Count every line in the data that contains the word "marshals", then report that number alone.
** Data for the task follows **
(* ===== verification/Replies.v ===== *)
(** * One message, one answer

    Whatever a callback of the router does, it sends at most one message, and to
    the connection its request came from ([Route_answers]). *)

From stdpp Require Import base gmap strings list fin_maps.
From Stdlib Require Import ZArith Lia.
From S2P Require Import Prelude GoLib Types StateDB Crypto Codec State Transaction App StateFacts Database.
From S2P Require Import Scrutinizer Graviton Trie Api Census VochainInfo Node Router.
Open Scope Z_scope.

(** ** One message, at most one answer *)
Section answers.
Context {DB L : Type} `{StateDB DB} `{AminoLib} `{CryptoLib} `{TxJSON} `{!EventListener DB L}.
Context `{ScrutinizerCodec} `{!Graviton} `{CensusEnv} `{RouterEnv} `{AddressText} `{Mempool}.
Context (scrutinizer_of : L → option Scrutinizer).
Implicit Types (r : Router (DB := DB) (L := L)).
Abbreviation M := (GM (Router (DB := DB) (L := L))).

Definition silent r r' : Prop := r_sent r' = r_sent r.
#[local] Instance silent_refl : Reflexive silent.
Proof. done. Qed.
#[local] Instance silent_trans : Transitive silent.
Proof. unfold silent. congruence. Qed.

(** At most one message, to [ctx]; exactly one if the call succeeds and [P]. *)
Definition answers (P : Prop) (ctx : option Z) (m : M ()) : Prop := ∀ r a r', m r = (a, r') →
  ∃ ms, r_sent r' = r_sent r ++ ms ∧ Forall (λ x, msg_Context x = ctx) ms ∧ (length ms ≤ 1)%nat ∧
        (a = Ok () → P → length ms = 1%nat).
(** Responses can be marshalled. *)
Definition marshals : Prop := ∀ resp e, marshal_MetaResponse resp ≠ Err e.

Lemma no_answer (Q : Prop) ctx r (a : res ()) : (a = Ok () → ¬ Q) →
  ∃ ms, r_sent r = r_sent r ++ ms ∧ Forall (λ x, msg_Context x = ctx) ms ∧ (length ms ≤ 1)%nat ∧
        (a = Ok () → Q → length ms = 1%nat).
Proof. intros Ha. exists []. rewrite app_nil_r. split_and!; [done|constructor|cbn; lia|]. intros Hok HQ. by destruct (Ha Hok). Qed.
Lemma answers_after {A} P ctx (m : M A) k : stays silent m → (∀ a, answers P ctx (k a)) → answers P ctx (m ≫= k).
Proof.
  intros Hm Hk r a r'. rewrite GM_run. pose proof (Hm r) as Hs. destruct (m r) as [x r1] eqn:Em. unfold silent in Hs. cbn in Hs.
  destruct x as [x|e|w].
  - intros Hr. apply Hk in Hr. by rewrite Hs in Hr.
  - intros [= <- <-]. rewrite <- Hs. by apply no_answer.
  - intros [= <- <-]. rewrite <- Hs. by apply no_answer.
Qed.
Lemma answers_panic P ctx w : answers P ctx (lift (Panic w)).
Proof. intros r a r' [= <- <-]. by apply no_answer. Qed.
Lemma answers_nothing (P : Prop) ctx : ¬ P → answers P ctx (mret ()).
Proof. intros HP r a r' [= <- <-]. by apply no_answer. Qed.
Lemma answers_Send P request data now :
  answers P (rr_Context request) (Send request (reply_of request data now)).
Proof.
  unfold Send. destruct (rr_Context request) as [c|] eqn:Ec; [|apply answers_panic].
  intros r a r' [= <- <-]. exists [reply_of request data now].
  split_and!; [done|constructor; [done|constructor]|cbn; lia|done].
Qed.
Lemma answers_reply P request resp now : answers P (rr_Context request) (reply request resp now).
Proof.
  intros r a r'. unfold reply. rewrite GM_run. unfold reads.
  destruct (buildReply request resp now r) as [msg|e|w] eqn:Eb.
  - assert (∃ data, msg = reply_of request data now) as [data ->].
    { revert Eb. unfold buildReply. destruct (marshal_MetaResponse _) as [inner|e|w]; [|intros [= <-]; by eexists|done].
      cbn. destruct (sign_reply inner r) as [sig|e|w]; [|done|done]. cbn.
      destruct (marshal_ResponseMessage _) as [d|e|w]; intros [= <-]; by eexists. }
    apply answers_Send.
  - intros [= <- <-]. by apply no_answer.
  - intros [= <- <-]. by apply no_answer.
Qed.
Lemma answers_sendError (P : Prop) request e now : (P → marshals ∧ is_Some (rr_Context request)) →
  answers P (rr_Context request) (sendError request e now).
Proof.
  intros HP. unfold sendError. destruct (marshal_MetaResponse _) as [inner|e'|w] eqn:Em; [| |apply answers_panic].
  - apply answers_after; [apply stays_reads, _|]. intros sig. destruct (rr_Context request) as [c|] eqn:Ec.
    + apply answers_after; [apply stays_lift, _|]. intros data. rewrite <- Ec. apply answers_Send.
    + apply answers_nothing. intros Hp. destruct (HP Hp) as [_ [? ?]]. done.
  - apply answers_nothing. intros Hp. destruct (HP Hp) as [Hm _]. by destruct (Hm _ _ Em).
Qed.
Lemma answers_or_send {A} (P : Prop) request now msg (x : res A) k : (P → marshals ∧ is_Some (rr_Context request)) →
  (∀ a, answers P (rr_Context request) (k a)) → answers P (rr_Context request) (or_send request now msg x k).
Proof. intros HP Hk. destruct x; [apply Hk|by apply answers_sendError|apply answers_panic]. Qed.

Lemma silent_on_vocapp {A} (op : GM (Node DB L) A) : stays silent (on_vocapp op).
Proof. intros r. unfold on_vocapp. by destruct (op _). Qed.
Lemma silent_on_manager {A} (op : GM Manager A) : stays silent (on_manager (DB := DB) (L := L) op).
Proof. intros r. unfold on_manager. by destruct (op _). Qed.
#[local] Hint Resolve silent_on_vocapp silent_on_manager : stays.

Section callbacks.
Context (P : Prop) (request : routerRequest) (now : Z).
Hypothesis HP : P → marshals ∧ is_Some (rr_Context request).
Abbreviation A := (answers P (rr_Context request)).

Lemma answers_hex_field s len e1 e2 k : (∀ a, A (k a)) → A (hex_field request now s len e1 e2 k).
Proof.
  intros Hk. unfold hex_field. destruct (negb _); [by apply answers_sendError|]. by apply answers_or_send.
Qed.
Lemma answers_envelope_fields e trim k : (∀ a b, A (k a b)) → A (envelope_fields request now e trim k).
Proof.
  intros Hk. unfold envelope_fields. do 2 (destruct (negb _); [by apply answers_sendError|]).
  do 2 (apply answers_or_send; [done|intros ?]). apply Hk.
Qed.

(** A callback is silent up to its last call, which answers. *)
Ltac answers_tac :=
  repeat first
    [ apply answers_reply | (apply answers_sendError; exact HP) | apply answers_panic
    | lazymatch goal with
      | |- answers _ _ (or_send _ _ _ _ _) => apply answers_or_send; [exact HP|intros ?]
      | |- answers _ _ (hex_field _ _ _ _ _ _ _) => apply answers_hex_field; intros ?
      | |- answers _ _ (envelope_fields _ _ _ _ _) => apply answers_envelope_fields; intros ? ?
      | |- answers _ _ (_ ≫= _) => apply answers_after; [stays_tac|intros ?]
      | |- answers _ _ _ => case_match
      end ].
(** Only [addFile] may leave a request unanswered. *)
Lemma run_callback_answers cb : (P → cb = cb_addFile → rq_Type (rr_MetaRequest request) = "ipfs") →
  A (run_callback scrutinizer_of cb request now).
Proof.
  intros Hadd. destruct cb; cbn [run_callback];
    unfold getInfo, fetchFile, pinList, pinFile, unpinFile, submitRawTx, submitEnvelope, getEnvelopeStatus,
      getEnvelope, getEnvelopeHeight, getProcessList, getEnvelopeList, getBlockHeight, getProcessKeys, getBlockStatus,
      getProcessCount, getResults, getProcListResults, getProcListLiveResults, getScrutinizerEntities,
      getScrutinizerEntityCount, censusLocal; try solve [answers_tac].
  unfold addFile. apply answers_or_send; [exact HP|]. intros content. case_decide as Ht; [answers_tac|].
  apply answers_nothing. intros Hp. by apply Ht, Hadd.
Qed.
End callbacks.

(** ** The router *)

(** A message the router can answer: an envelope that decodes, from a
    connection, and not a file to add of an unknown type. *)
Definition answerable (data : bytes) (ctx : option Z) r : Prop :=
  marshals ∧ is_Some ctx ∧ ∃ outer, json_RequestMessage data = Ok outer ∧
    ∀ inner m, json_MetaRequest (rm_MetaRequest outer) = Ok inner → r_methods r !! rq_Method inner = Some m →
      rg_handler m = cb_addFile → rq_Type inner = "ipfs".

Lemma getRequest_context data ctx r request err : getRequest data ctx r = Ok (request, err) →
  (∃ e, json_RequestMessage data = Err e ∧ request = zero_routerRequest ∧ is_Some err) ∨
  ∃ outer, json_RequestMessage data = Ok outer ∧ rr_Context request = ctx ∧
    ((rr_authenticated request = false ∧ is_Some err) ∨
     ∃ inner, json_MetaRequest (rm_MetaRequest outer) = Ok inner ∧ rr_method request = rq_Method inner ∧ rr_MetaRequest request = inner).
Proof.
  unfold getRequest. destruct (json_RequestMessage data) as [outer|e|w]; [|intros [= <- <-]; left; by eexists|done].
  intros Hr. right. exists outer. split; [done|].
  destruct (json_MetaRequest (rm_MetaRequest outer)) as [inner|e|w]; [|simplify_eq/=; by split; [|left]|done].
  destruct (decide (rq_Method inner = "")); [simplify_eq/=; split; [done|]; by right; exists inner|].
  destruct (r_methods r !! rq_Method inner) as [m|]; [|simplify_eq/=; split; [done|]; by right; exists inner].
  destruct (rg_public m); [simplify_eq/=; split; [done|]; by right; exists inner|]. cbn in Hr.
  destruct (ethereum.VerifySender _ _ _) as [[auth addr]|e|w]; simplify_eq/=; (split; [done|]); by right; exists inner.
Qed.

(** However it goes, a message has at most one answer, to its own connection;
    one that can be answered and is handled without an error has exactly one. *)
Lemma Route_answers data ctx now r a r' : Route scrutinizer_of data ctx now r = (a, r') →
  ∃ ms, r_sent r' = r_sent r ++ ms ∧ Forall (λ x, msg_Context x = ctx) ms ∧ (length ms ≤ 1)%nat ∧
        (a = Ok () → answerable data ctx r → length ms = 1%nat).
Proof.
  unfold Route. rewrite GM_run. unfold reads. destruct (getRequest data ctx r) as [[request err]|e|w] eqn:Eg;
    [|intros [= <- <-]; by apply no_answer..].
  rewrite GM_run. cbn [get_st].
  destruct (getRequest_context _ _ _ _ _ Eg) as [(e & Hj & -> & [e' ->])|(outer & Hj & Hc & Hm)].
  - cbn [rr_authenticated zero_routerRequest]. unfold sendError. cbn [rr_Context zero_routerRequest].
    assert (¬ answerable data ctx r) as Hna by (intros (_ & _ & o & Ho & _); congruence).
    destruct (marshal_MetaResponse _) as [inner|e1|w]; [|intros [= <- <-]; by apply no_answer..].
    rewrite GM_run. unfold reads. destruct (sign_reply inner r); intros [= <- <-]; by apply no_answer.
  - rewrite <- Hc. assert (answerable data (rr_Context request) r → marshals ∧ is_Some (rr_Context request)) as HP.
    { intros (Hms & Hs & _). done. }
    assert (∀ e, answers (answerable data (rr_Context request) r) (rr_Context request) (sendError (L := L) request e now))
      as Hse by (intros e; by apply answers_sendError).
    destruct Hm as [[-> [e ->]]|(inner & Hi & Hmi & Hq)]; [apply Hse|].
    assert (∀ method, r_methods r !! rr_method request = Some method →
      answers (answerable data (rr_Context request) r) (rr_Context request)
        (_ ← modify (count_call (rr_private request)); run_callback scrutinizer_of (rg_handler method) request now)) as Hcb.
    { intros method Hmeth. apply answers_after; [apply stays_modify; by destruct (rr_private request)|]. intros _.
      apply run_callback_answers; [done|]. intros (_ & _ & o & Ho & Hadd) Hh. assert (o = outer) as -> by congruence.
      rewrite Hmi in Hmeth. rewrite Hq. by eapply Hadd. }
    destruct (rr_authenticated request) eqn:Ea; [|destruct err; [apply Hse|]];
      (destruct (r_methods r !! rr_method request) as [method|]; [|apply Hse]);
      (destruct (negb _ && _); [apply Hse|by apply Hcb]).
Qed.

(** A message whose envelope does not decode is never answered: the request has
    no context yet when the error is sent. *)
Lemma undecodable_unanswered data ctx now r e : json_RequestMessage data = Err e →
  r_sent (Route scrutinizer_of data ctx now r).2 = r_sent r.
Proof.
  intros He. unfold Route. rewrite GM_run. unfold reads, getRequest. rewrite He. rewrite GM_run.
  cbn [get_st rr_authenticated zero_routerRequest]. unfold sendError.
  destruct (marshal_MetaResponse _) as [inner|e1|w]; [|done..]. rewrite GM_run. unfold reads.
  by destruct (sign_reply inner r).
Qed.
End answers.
** End of Data for the task **
▸ Finished exercise:
6